Mais ces mêmes pyrites, dont on ne peut guère tirer les parties ferrugineuses par le moyen du feu, reproduisent du fer en se décomposant par l’humidité : exposées à l’air, elles commencent par s’effleurir à la surface, et bientôt elles se réduisent en poudre ; leurs parties ferrugineuses reprennent alors la forme de rouille, et dès lors on doit compter ces pyrites décomposées au nombre des autres mines de fer ou des rouilles disséminées, dont se forment les mines en grains[1] et en concrétions. Ces concrétions se trouvent quelquefois mélangées avec de la terre limoneuse, et même avec de petits cailloux ou du sable vitreux ; et, lorsqu’elles sont mêlées de matières calcaires, elles prennent des formes semblables à celle du spath, et on les a dénommées mines spathiques : ces mines sont ordinairement très fusibles et souvent fort riches en métal[2]. Quelques-unes, comme celle de Conflans en Lorraine, sont en assez grandes masses et en gros blocs, d’un grain serré et d’une couleur tannée ; ce minéral est rempli de cristallisations de spath, de bélemnites, de cornes d’Ammon, etc., il est très riche et donne du fer de bonne qualité[3].

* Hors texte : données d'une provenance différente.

(** Each index below [n] is visited once, with its place. *)
Lemma enumerate_place n r i : In (r, i) (enumerate (argsort key n)) ↔ (i < n)%nat ∧ place n i = r.
Proof.
  unfold enumerate. assert (Hn : forall (l : list nat) s, In (r, i) (combine (seq s (length l)) l) ↔
    exists l1 l2, l = l1 ++ i :: l2 ∧ r = (s + length l1)%nat).
  { induction l as [|x l IH]; intros s; cbn [length seq combine In].
    - split; [done|]. intros ([|? ?] & ? & ? & _); discriminate.
    - rewrite IH. split.
      + intros [[= -> ->]|(l1 & l2 & -> & ->)]; [exists [], l; cbn; lia || (split; [done|lia])|].
        exists (x :: l1), l2. cbn. split; [done|lia].
      + intros ([|y l1] & l2 & [= -> ->] & ->); cbn; [left; f_equal; lia|]. right. exists l1, l2. split; [done|lia]. }
  rewrite Hn. split.
  - intros (l1 & l2 & E & ->). rewrite (argsort_place _ _ _ _ E). split; [|done].
    apply argsort_In with (key := key). rewrite E. apply in_app_iff. right. by left.
  - intros [Hi <-]. apply (argsort_In key) in Hi. apply in_split in Hi as (l1 & l2 & E).
    exists l1, l2. split; [exact E|]. by rewrite (argsort_place _ _ _ _ E).
Qed.
End Stable.

Lemma seq_split_lt l1 x l2 s n y : l1 ++ x :: l2 = seq s n → In y l1 → (y < x)%nat.
Proof.
  revert s n. induction l1 as [|z l1 IH]; intros s n E Hy; [done|]. destruct n; [done|]. cbn in E.
  injection E as -> E. destruct Hy as [->|Hy]; [|by eapply IH].
  assert (Hx : In x (seq (S y) n)) by (rewrite <- E; apply in_app_iff; right; by left). apply in_seq in Hx. lia.
Qed.

Lemma seq_split_gt l1 x l2 s n y : l1 ++ x :: l2 = seq s n → In y l2 → (x < y)%nat.
Proof.
  revert s n. induction l1 as [|z l1 IH]; intros s n E Hy; (destruct n; [done|]); cbn in E; injection E as -> E.
  - rewrite E in Hy. apply in_seq in Hy. lia.
  - by eapply IH.
Qed.

Lemma map_fst_combine {A B} (l : list A) (m : list B) : length l = length m → map fst (combine l m) = l.
Proof. revert m. induction l as [|x l IH]; intros [|y m]; try done. cbn. intros [= H']. by rewrite IH. Qed.

(** A visit order is split where the ranked one is. *)
Lemma split_visits (visits : list (nat * nat)) l1 i l2 j l3 : map snd visits = l1 ++ i :: l2 ++ j :: l3 →
  exists v1 ri v2 rj v3, visits = v1 ++ (ri, i) :: v2 ++ (rj, j) :: v3.
Proof.
  intros E. apply map_eq_app in E as (v1 & w & -> & _ & E). apply map_eq_cons in E as ([ri i'] & w' & -> & Ei & E).
  apply map_eq_app in E as (v2 & u & -> & _ & E). apply map_eq_cons in E as ([rj j'] & v3 & -> & Ej & _).
  cbn in *. subst. by exists v1, ri, v2, rj, v3.
Qed.

Section Sweep.
Variable step : float -> nat -> nat -> float.
Variable R : float -> float -> Prop.
Hypothesis R_trans : forall x y z, R x y → R y z → R x z.
Hypothesis R_refl : forall x, f_isnan x = false → R x x.
Hypothesis step_R : forall x r i, f_isnan x = false → f_isnan (step x r i) = false ∧ R x (step x r i).

Definition run_after (visits : list (nat * nat)) (running : float) : float :=
  fold_left (fun r v => step r (fst v) (snd v)) visits running.

Lemma sweep_app v1 v2 running adj : sweep step (v1 ++ v2) running adj = sweep step v2 (run_after v1 running) (sweep step v1 running adj).
Proof. revert running adj. induction v1 as [|[r i] v1 IH]; intros running adj; [done|]. cbn. by rewrite IH. Qed.

Lemma sweep_length v running adj : length (sweep step v running adj) = length adj.
Proof. revert running adj. induction v as [|[r i] v IH]; intros running adj; [done|]. cbn. by rewrite IH, length_insert. Qed.

Lemma sweep_other v running adj k : ~ In k (map snd v) → sweep step v running adj !! k = adj !! k.
Proof.
  revert running adj. induction v as [|[r i] v IH]; intros running adj Hk; [done|]. cbn in *.
  rewrite IH by tauto. apply list_lookup_insert_ne. intros ->. tauto.
Qed.

Lemma run_after_R v running : f_isnan running = false → f_isnan (run_after v running) = false ∧ R running (run_after v running).
Proof.
  revert running. induction v as [|[r i] v IH]; intros running Hn; [by split; [|apply R_refl]|]. cbn.
  destruct (step_R running r i Hn) as [H1 H2]. destruct (IH _ H1) as [H3 H4]. split; [done|]. by eapply R_trans.
Qed.

(** Of two indices the sweep visits, the later one's value is past the earlier one's. *)
Lemma sweep_R v1 ri i v2 rj j v3 running adj : f_isnan running = false →
  let visits := v1 ++ (ri, i) :: v2 ++ (rj, j) :: v3 in
  List.NoDup (map snd visits) → (i < length adj)%nat → (j < length adj)%nat →
  R (f_at (sweep step visits running adj) i) (f_at (sweep step visits running adj) j).
Proof.
  intros Hn visits Hnd Hi Hj. subst visits.
  assert (Hi' : sweep step (v1 ++ (ri, i) :: v2 ++ (rj, j) :: v3) running adj !! i = Some (step (run_after v1 running) ri i)).
  { rewrite sweep_app. cbn [sweep]. rewrite sweep_other.
    - apply list_lookup_insert_eq. by rewrite sweep_length.
    - rewrite map_app in Hnd. apply List.NoDup_app_remove_l in Hnd. cbn in Hnd. by apply List.NoDup_cons_iff in Hnd as [Hnd _]. }
  assert (Hj' : sweep step (v1 ++ (ri, i) :: v2 ++ (rj, j) :: v3) running adj !! j
    = Some (step (run_after (v1 ++ (ri, i) :: v2) running) rj j)).
  { change (v1 ++ (ri, i) :: v2 ++ (rj, j) :: v3) with (v1 ++ ((ri, i) :: v2) ++ (rj, j) :: v3) in *.
    rewrite app_assoc in *. rewrite sweep_app. cbn [sweep]. rewrite sweep_other.
    - apply list_lookup_insert_eq. by rewrite sweep_length.
    - rewrite map_app in Hnd. apply List.NoDup_app_remove_l in Hnd. cbn in Hnd. by apply List.NoDup_cons_iff in Hnd as [Hnd _]. }
  rewrite (f_at_lookup _ _ _ Hi'), (f_at_lookup _ _ _ Hj').
  destruct (run_after_R v1 running Hn) as [H1 _]. destruct (step_R _ ri i H1) as [H2 _].
  destruct (run_after_R v2 _ H2) as [H3 H4]. destruct (step_R _ rj j H3) as [_ H5].
  unfold run_after in *. rewrite fold_left_app. cbn [fold_left fst snd]. by eapply R_trans.
Qed.
End Sweep.

(** The value a sweep stores at an index is the running value there. *)
Lemma sweep_value step v1 r i v2 running adj : List.NoDup (map snd (v1 ++ (r, i) :: v2)) → (i < length adj)%nat →
  f_at (sweep step (v1 ++ (r, i) :: v2) running adj) i = run_after step (v1 ++ [(r, i)]) running.
Proof.
  intros Hnd Hi. apply f_at_lookup. rewrite sweep_app. cbn [sweep]. rewrite sweep_other.
  - unfold run_after. rewrite fold_left_app. apply list_lookup_insert_eq. by rewrite sweep_length.
  - rewrite map_app in Hnd. apply List.NoDup_app_remove_l in Hnd. cbn in Hnd. by apply List.NoDup_cons_iff in Hnd as [Hnd _].
Qed.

Il en est de même des mines de fer cristallisées, auxquelles on a donné le nom d’-

  1. Quelques minéralogistes ont même prétendu que toutes les mines de fer en grains et en concrétions doivent leur origine à la décomposition des pyrites. « Toutes les mines de Champagne, dit M. de Grignon, sont produites par la décomposition des pyrites martiales… Celles de Poisson, de Noncourt et de Montreuil sont les plus abondantes, les plus riches et les meilleures de la province ; on les appelle, quoique improprement, mines en roche, parce qu’on les tire en assez grand volume, et qu’elles se trouvent dans les fentes des rochers calcaires… Elles sont formées par le dépôt de la destruction des pyrites, et elles ont dans leur structure une infinité de formes différentes, par feuillets, par cases, carrées et oblongues, et ces mines en masses sont encore mêlées avec d’autres mines en petits grains, semblables à toutes les autres mines en grains de ce canton, sur plus de vingt lieues d’étendue depuis Saint-Dizier, en remontant vers les sources de la Marne, de la Blaise et de l’Aube. » Mémoires de Physique, etc., p. 22 et 25. — Je dois observer que cette opinion serait trop exclusive : la destruction des pyrites martiales n’est pas la seule cause de la production des mines en concrétions ou en grains, puisque tous les détriments des matières ferrugineuses doivent les produire également, et que d’ailleurs la décomposition et la dissémination universelle de la matière ferrugineuse par l’eau ont précédé nécessairement la formation des pyrites, qui ne sont en effet produites que dans les lieux où la matière ferrugineuse, l’acide et le feu fixe des détriments des végétaux et des animaux se sont trouvés réunis. Aussi M. de Grignon modifie-t-il son opinion dans sa préface, p. 7 : « Je prouve, dit-il, par des observations locales, que toutes les mines de fer de Champagne sont le produit de la décomposition des pyrites, qui sont abondantes dans cette province, ou du ralliement des particules de fer disséminées dans les corps détruits qui en contiennent, ou du fer même décomposé ; que ces mines ont été le jouet des eaux dont elles ont suivi l’impulsion, et qui les ont accumulées ou étendues entre des couches de terre de diverses qualités, ou les ont ensachées entre des fentes de rochers. »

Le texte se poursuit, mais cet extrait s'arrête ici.